The summit will be approved for 14 contact hours of continuing education credit.
Keynote Address
Evolving Best Practices in Family Life Education amid the Pandemic’s New Normal
Judith A. Myers-Walls, Ph.D., CFLE Emeritus
Professor Emerita, Human Development and Family Studies, Purdue University
Education Director, OnlineParentingPrograms.com
Beginning in February and March of 2020, the world changed. A virus entered the health scene and changed the way the world functioned, and those changes in turn influenced Family Life Education and educators. More than two years later, some routines are returning to a semblance of “normal,” but it is a new normal. How have the events of 2020-2021 and beyond shaped the expectations and practices of families, Family Life Educators, and the environment in which we do our work? This presentation will look at the roles of grief and resilience as processes both to be used by the educators themselves and to be applied in educational settings with families. The impact of grief and disruption on conflict and polarization will also be addressed. Participants will be encouraged to list pandemic-related losses they are glad to see being restored and those that they hope will be gone permanently. They also will be asked to identify adaptations for the pandemic that they hope to continue and those that they hope to eliminate.
About the Presenter
Judith A. Myers-Walls, Ph.D., CFLE, has a doctorate in child development from Purdue University. She went on to be a faculty member at Purdue in human development and family studies for 31 years, working with Cooperative Extension and teaching in and outside the classroom. Her teaching interests and writing and research pursuits include Family Life Education and educational program delivery strategies, cultural contexts of families and parents, talking to children about difficult topics, online education for at-risk families—especially related to divorce/separation or abuse/neglect, and peace education for families.

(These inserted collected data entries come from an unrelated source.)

(* ===== verification/Interrupt.v ===== *)
(** * Interrupt: the simulated interrupt hardware of machine/interrupt.cc

    The clock, the list of interrupts that devices have scheduled, and the
    four routines that move time: [OneTick], [Idle], [SetLevel] and
    [CheckIfDue].  The interrupts are in a [List] of threads/list.cc, keyed by
    the time they are due (file PtrList).  What a device does when its
    interrupt fires is the class [Hardware]; [HardwareOK] is what the clock
    relies on: a handler may schedule interrupts for later and change the rest
    of the machine, but neither moves the clock nor enables interrupts.  File
    Devices holds the instance of the simulated devices.

    [totalTicks] and the times of interrupts are [int64_t] in the code; they
    are integers here, as the clock does not reach 2^63. *)
From S2P Require Import Prelude PtrList Translate.
From Stdlib Require Import ZArith Lia ZifyBool.
From stdpp Require Import base list gmap sorting.

Local Open Scope Z_scope.

(** ** Data of interrupt.h and stats.h *)

Inductive IntStatus := IntOff | IntOn.
Inductive IntType :=
  TimerInt | DiskInt | ConsoleWriteInt | ConsoleReadInt | NetworkSendInt | NetworkRecvInt.

#[export] Instance IntStatus_eq_dec : EqDecision IntStatus.
Proof. solve_decision. Defined.
#[export] Instance MachineStatus_eq_dec : EqDecision MachineStatus.
Proof. solve_decision. Defined.
#[export] Instance IntType_eq_dec : EqDecision IntType.
Proof. solve_decision. Defined.

Record Statistics := mkStatistics {
  totalTicks : Z;
  idleTicks : Z;
  systemTicks : Z;
  userTicks : Z;
  numDiskReads : Z;
  numDiskWrites : Z;
  numConsoleCharsRead : Z;
  numConsoleCharsWritten : Z;
  numPageFaults : Z;
  numPacketsSent : Z;
  numPacketsRecvd : Z
}.

Definition new_Statistics : Statistics := mkStatistics 0 0 0 0 0 0 0 0 0 0 0.

Definition UserTick : Z := 1.
Definition SystemTick : Z := 10.
Definition RotationTime : Z := 500.
Definition SeekTime : Z := 500.
Definition ConsoleTime : Z := 100.
Definition NetworkTime : Z := 100.
Definition TimerTicks : Z := 100.

Section interrupt.
(** The handlers of the devices, and the machine around the clock. *)
Context {H W : Type}.

Record PendingInterrupt := mkPendingInterrupt {
  handler : H;
  arg : Z;
  when : Z;
  type : IntType
}.

Record Interrupt := mkInterrupt {
  level : IntStatus;
  pending : List PendingInterrupt;
  inHandler : bool;
  yieldOnReturn : bool;
  status : MachineStatus
}.

(** The globals [interrupt] and [stats] of threads/system.cc, and the rest. *)
Record Nachos := mkNachos { interrupt : Interrupt; stats : Statistics; rest : W }.

Definition new_Interrupt : Interrupt := mkInterrupt IntOff (new_List ∅) false false SystemMode.

Definition now (m : Nachos) : Z := totalTicks (stats m).

Definition with_interrupt (i : Interrupt) (m : Nachos) : Nachos := mkNachos i (stats m) (rest m).
Definition with_stats (s : Statistics) (m : Nachos) : Nachos := mkNachos (interrupt m) s (rest m).
Definition with_rest (w : W) (m : Nachos) : Nachos := mkNachos (interrupt m) (stats m) w.

Definition with_level (l : IntStatus) (m : Nachos) : Nachos :=
  let i := interrupt m in
  with_interrupt (mkInterrupt l (pending i) (inHandler i) (yieldOnReturn i) (status i)) m.
Definition with_pending (l : List PendingInterrupt) (m : Nachos) : Nachos :=
  let i := interrupt m in
  with_interrupt (mkInterrupt (level i) l (inHandler i) (yieldOnReturn i) (status i)) m.
Definition with_inHandler (b : bool) (m : Nachos) : Nachos :=
  let i := interrupt m in
  with_interrupt (mkInterrupt (level i) (pending i) b (yieldOnReturn i) (status i)) m.
Definition with_yield (b : bool) (m : Nachos) : Nachos :=
  let i := interrupt m in
  with_interrupt (mkInterrupt (level i) (pending i) (inHandler i) b (status i)) m.
Definition with_status (st : MachineStatus) (m : Nachos) : Nachos :=
  let i := interrupt m in
  with_interrupt (mkInterrupt (level i) (pending i) (inHandler i) (yieldOnReturn i) st) m.

(** The three ways the clock moves: [n] ticks of kernel, of user code, or idle. *)
Definition add_ticks (idle system user : Z) (m : Nachos) : Nachos :=
  let s := stats m in
  with_stats (mkStatistics (totalTicks s + (idle + system + user)) (idleTicks s + idle)
    (systemTicks s + system) (userTicks s + user) (numDiskReads s) (numDiskWrites s)
    (numConsoleCharsRead s) (numConsoleCharsWritten s) (numPageFaults s)
    (numPacketsSent s) (numPacketsRecvd s)) m.
(* ===== verification/Drive.v ===== *)
(** * Drive: the time a request to the disk takes, machine/disk.cc

    The disk turns at one sector per [RotationTime] ticks and its head crosses
    one track per [SeekTime]; a buffer holds the track under the head since
    [bufferInit].  The clock is 64 bits wide and [timeAfter] and [bufferInit]
    are [int]s, so both are wrapped here as the code's conversions wrap them. *)
From S2P Require Import Prelude Translate HostFile Disk PtrList Interrupt.
From stdpp Require Import base list.
From Stdlib Require Import ZArith Lia ZifyBool.

Local Open Scope Z_scope.
#[local] Ltac Zify.zify_post_hook ::= Z.to_euclidean_division_equations.

(** The rest of [class Disk]: file Disk has the file and [active]. *)
Record Drive := mkDrive {
  disk : Disk;
  lastSector : Z;
  bufferInit : Z
}.

(** [TimeToSeek]: the seek, and the [rotation] to the next sector boundary. *)
Definition TimeToSeek (d : Drive) (totalTicks newSector : Z) : Z * Z :=
  let newTrack := Z.quot newSector SectorsPerTrack in
  let oldTrack := Z.quot (lastSector d) SectorsPerTrack in
  let seek := s32 (Z.abs (newTrack - oldTrack) * SeekTime) in
  let over := s32 (Z.rem (totalTicks + seek) RotationTime) in
  (seek, if 0 <? over then s32 (RotationTime - over) else 0).

Definition ModuloDiff (to from : Z) : Z :=
  let toOffset := Z.rem to SectorsPerTrack in
  let fromOffset := Z.rem from SectorsPerTrack in
  Z.rem ((toOffset - fromOffset) + SectorsPerTrack) SectorsPerTrack.

(** Whether the request is served from the track buffer. *)
Definition buffered (d : Drive) (newSector : Z) (writing : bool) (seek timeAfter : Z) : bool :=
  negb writing && (seek =? 0) &&
  (ModuloDiff newSector (s32 (Z.quot (bufferInit d) RotationTime)) <?
     Z.quot (timeAfter - bufferInit d) RotationTime).

Definition ComputeLatency (d : Drive) (totalTicks newSector : Z) (writing : bool) : Z :=
  let '(seek, rotation) := TimeToSeek d totalTicks newSector in
  let timeAfter := s32 (totalTicks + seek + rotation) in
  if buffered d newSector writing seek timeAfter then RotationTime
  else
    let rotation := s32 (rotation + ModuloDiff newSector (s32 (Z.quot timeAfter RotationTime)) * RotationTime) in
    s32 (seek + rotation + RotationTime).

Definition UpdateLast (d : Drive) (totalTicks newSector : Z) : Drive :=
  let '(seek, rotate) := TimeToSeek d totalTicks newSector in
  mkDrive (disk d) newSector
    (if seek =? 0 then bufferInit d else s32 (totalTicks + seek + rotate)).

(** ** Bounds *)

(** The head is over a sector of the disk. *)
Definition head_ok (d : Drive) : Prop := is_sector (lastSector d).

Lemma s32_in_range z : - 2 ^ 31 <= z < 2 ^ 31 → s32 z = z.
Proof. unfold s32, u32. intros Hz. destruct (Z.ltb_spec (z mod 2 ^ 32) (2 ^ 31)); lia. Qed.

Lemma ModuloDiff_range to from : 0 <= to → 0 <= ModuloDiff to from < SectorsPerTrack.
Proof. unfold ModuloDiff, SectorsPerTrack. intros. lia. Qed.

(** From the head's track at most 31 tracks away, then to a sector boundary. *)
Lemma TimeToSeek_spec d t n : head_ok d → is_sector n → 0 <= t →
  let '(seek, rotation) := TimeToSeek d t n in
  seek = Z.abs (n / SectorsPerTrack - lastSector d / SectorsPerTrack) * SeekTime ∧
  0 <= seek <= 31 * SeekTime ∧ 0 <= rotation < RotationTime ∧ (t + seek + rotation) mod RotationTime = 0.
Proof.
  unfold head_ok, is_sector, NumSectors, SectorsPerTrack, NumTracks, TimeToSeek, RotationTime, SeekTime, SectorsPerTrack.
  intros Hd Hn Ht. cbn zeta.
  rewrite (Z.quot_div_nonneg n), (Z.quot_div_nonneg (lastSector d)) by lia.
  set (k := Z.abs (n / 32 - lastSector d / 32)). assert (0 <= k <= 31) as Hk by (unfold k; lia). clearbody k.
  rewrite (s32_in_range (k * 500)) by lia.
  rewrite Z.rem_mod_nonneg by lia. rewrite (s32_in_range ((t + k * 500) mod 500)) by lia.
  destruct (Z.ltb_spec 0 ((t + k * 500) mod 500)); [rewrite s32_in_range by lia|]; split_and!; lia.
Qed.

(** Every request takes at least one sector's time, so that its interrupt is
    scheduled for later, whatever the clock and the buffer. *)
Lemma ComputeLatency_bounds d t n w : head_ok d → is_sector n → 0 <= t →
  RotationTime <= ComputeLatency d t n w <= 31 * SeekTime + 33 * RotationTime.
Proof.
  intros Hd Hn Ht. pose proof (TimeToSeek_spec d t n Hd Hn Ht) as Hs. unfold ComputeLatency.
  destruct (TimeToSeek d t n) as [seek rotation]. destruct Hs as (_ & Hs & Hr & _).
  cbn zeta. destruct (buffered _ _ _ _ _); [unfold RotationTime, SeekTime; lia|].
  pose proof (ModuloDiff_range n (s32 (Z.quot (s32 (t + seek + rotation)) RotationTime)) ltac:(apply Hn)) as Hm.
  unfold RotationTime, SeekTime, SectorsPerTrack in *. rewrite (s32_in_range (rotation + _)) by lia.
  rewrite s32_in_range by lia. lia.
Qed.

Lemma UpdateLast_ok d t n : is_sector n → head_ok (UpdateLast d t n).
Proof. unfold UpdateLast, head_ok. by destruct (TimeToSeek d t n). Qed.

(** Until the sector [to] the disk turns by [ModuloDiff to from] sectors from
    the sector [from]. *)
Lemma ModuloDiff_spec to from : 0 <= to → 0 <= from →
  (from + ModuloDiff to from) mod SectorsPerTrack = to mod SectorsPerTrack ∧
  ∀ k, 0 <= k < ModuloDiff to from → (from + k) mod SectorsPerTrack ≠ to mod SectorsPerTrack.
Proof.
  intros Ht Hf. unfold ModuloDiff, SectorsPerTrack. rewrite !Z.rem_mod_nonneg by lia.
  split; [lia|]. intros k Hk. lia.
Qed.

(** At the time [t] the sector [n] of its track comes under the head. *)
Definition sector_starts (t n : Z) : Prop :=
  t mod RotationTime = 0 ∧ (t / RotationTime) mod SectorsPerTrack = n mod SectorsPerTrack.

(** C31: the time the disk charges for a write is the time
    the mechanics need.  The transfer, of one rotation of a sector, starts when
    the head is over the track and the sector comes under it, and not at a later
    passage of the sector than the first after the head has arrived. *)
Theorem write_reaches_sector d t n : head_ok d → is_sector n → 0 <= t < 2 ^ 31 - 2 ^ 16 →
  let start := t + ComputeLatency d t n true - RotationTime in
  let arrived := t + (TimeToSeek d t n).1 in
  arrived <= start ∧ sector_starts start n ∧ ∀ u, arrived <= u < start → ¬ sector_starts u n.
Proof.
  intros Hd Hn Ht. pose proof (TimeToSeek_spec d t n Hd Hn ltac:(lia)) as Hs. unfold ComputeLatency.
  destruct (TimeToSeek d t n) as [seek rotation]. destruct Hs as (_ & Hs & Hr & Ho).
  cbn [buffered negb andb fst]. cbn zeta.
  unfold RotationTime, SeekTime in *.
  rewrite (s32_in_range (t + seek + rotation)) by lia. set (a := t + seek + rotation) in *.
  rewrite Z.quot_div_nonneg by lia. rewrite (s32_in_range (a / 500)) by lia.
  pose proof (ModuloDiff_range n (a / 500) ltac:(apply Hn)) as Hm.
  destruct (ModuloDiff_spec n (a / 500)) as [Hmod Hfirst]; [apply Hn|lia|].
  set (k := ModuloDiff n (a / 500)) in *. clearbody k. unfold SectorsPerTrack in *.
  rewrite (s32_in_range (rotation + k * 500)) by lia. rewrite s32_in_range by lia.
  assert (t + (seek + (rotation + k * 500) + 500) - 500 = a + k * 500) as -> by lia.
  assert ((a + k * 500) / 500 = a / 500 + k) as Hdiv by lia. unfold sector_starts, RotationTime, SectorsPerTrack.
  split_and!; [lia|lia|by rewrite Hdiv|]. intros u Hu [Hu0 Hu1].
  assert (a <= u) as Hau by lia.
  apply (Hfirst (u / 500 - a / 500)); [lia|]. by replace (a / 500 + (u / 500 - a / 500)) with (u / 500) by lia.
Qed.

Lemma write_reaches_sector_witness :
  let d := mkDrive (mkDisk [] false) 40 0 in
  sector_starts (1234 + ComputeLatency d 1234 70 true - RotationTime) 70 ∧
  ComputeLatency d 1234 70 true = 2266.
Proof.
  intros d. split; [|vm_compute; reflexivity].
  apply (write_reaches_sector d 1234 70); vm_compute; split; discriminate || reflexivity.
Defined.
Lemma Network_Receive_keeps n : network (rest m) = Some n →
  wp any_fault Network_Receive (λ _ m', handles m q m') m.
Proof.
  intros Hn. unfold Network_Receive. apply wp_bind, wp_get. rewrite Hn. apply wp_bind, wp_ret, wp_bind, wp_modify.
  assert (∀ m', m' = with_rest (with_network (mkNetwork (pktAvail n) (pktSent n) (ident n) (chanceToWork n)
    (sendBusy n) (mkPacketHeader (pkt_to (inHdr n)) (pkt_from (inHdr n)) 0) (inbox n) (socket n) (wire n)) (rest m)) m →
    handles m q m') as Hdone.
  { intros m' ->. destruct (dv_net _ _ Hd n Hn) as (? & ? & ? & ?).
    apply handled_none; [exact Hq|done..|]. by eapply (network_kept _ n). }
  destruct (_ =? 0); [by apply wp_ret, Hdone|]. apply wp_bind, wp_lift_any. intros bs _. by apply wp_ret, Hdone.
Qed.

Lemma Network_Send_keeps hdr data n : network (rest m) = Some n →
  wp any_fault (Network_Send sendto junk hdr data) (λ _ m', handles m q m') m.
Proof.
  intros Hn. unfold Network_Send. apply wp_bind, wp_get. rewrite Hn. apply wp_bind, wp_ret, wp_bind, wp_ASSERT; [|done].
  intros _. apply wp_bind. eapply wp_Schedule; [exact Hq|done|]. intros l Hl.
  apply wp_bind, wp_random. intros r w _ ->. cbn [rest with_pending with_interrupt].
  set (p' := mkPendingInterrupt NetworkSendDone 0 _ _) in *.
  assert (devices_ok (enqueue p' q) (rest m)) as Hd'.
  { destruct Hd as [Hkind ? ? ? ? ? ? ? ? ? ?]. constructor; try done; try (by rewrite scheduled_enqueue).
    - intros x [->|Hx]%elem_of_enqueue; [done|by apply Hkind].
    - by rewrite Hn. }
  assert (∀ m', queued m' (enqueue p' q) → clock m' = clock m → level (interrupt m') = level (interrupt m) →
    status (interrupt m') = status (interrupt m) → inHandler (interrupt m') = inHandler (interrupt m) →
    devices_ok (enqueue p' q) (rest m') → handles m q m') as Hdone.
  { intros m' ? ? ? ? ? ?. eapply handled_one; try done. unfold p', NetworkTime. cbn. lia. }
  destruct (dv_net _ _ Hd' n Hn) as (? & ? & ? & ?).
  assert (∀ k n', ident n' = ident n → sendBusy n' = sendBusy n → socket n' = socket n → inbox n' = inbox n →
    inHdr n' = inHdr n → devices_ok (enqueue p' q) (with_network n' (with_randoms k (rest m)))) as Hnet.
  { intros k n' Hi Hb Hs Hbx Hh. eapply (network_kept _ n); [exact Hn| |done|congruence|done|congruence|by rewrite Hh].
    eapply devices_ext; [..|exact Hd']; try done. apply Hd. }
  assert (∀ k, devices_ok (enqueue p' q) (with_randoms k (rest m))) as Hrnd.
  { intros k. eapply devices_ext; [..|exact Hd']; try done. apply Hd. }
  destruct (Qle_bool _ _); [apply wp_ret, Hdone; [exact Hl|done..|apply Hrnd]|].
  apply wp_bind, wp_lift_any. intros b1 _. apply wp_bind, wp_lift_any. intros b2 _.
  apply wp_bind, wp_lift_any. intros b3 _. apply wp_bind, wp_get.
  destruct (sendto _ _); [|apply wp_ret, Hdone; [exact Hl|done..|apply Hrnd]]. apply wp_bind, wp_modify, wp_ret.
  apply Hdone; [exact Hl|done..|]. by apply Hnet.
Qed.

(** A request to the disk that was idle. *)
Lemma request_keeps d d' sector ticks a b : drive (rest m) = Some d → active (disk d) = false →
  is_sector sector → 0 < ticks → active d' = true →
  wp any_fault (request_sent sector ticks) (λ _ m', handles m q m')
    (count_disk a b (with_rest (with_drive (mkDrive d' (lastSector d) (bufferInit d)) (rest m)) m)).
Proof.
  intros Hdr Ha Hs Ht Ha'. unfold request_sent. apply wp_bind, wp_get. cbn. apply wp_bind, wp_ret.
  apply wp_bind, wp_modify. eapply wp_Schedule; [exact Hq|done|]. intros l Hl.
  eapply handled_one; [exact Hl|unfold now; cbn; lia|done..|].
  destruct Hd as [Hkind ? ? ? ? ? Hdk ? Hhd ? ?]. rewrite Hdr in *. rewrite Ha in Hdk.
  constructor; cbn; try done; try (by rewrite scheduled_enqueue).
  - intros y [->|Hy]%elem_of_enqueue; [done|by apply Hkind].
  - rewrite scheduled_enqueue, Hdk. unfold UpdateLast. cbn. by rewrite Ha'.
  - intros ? [= <-]. exact Hs.
Qed.

Lemma latency_pos d sector w : drive (rest m) = Some d → is_sector sector →
  0 < ComputeLatency d (now m) sector w.
Proof.
  intros Hdr Hs. pose proof (ComputeLatency_bounds d (now m) sector w (dv_head _ _ Hd d Hdr) Hs Hnow).
  unfold RotationTime in *. lia.
Qed.

(** After the operation on the file, the rest of a request can only go well. *)
Lemma on_disk_request {A} (op : M Disk A) sector w a b d :
  (∀ x r, op x = Done r → active x = false ∧ is_sector sector ∧ active r.2 = true) →
  drive (rest m) = Some d →
  wp any_fault (on_disk op) (λ _ m1, wp any_fault
    (request_sent sector (ComputeLatency d (now m) sector w)) (λ _ m', handles m q m') (count_disk a b m1)) m.
Proof.
  intros Hop Hdr. unfold on_disk. apply wp_bind, wp_get. rewrite Hdr. apply wp_bind, wp_ret.
  apply wp_bind, wp_lift_any. intros r (Ha & Hs & Ha')%Hop. apply wp_bind, wp_modify, wp_ret.
  eapply (request_keeps d); [exact Hdr|done|exact Hs| |exact Ha']. by apply latency_pos.
Qed.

In the academic department at Purdue, her responsibilities were to teach courses on children and parenting, advise students, and conduct research. Her extension appointment was to translate research findings in the area of human development for use by the general public. More specifically, she trained other professionals (especially county extension staff) involved in programming for children, parents, and families; wrote pamphlets; delivered workshops; worked with mass media; developed curricula; reviewed materials; and supported Family Life Education in other ways.
Dr. Myers-Walls is an NCFR Fellow and the former editor of NCFR's Family Focus, a quarterly translational Family Science publication.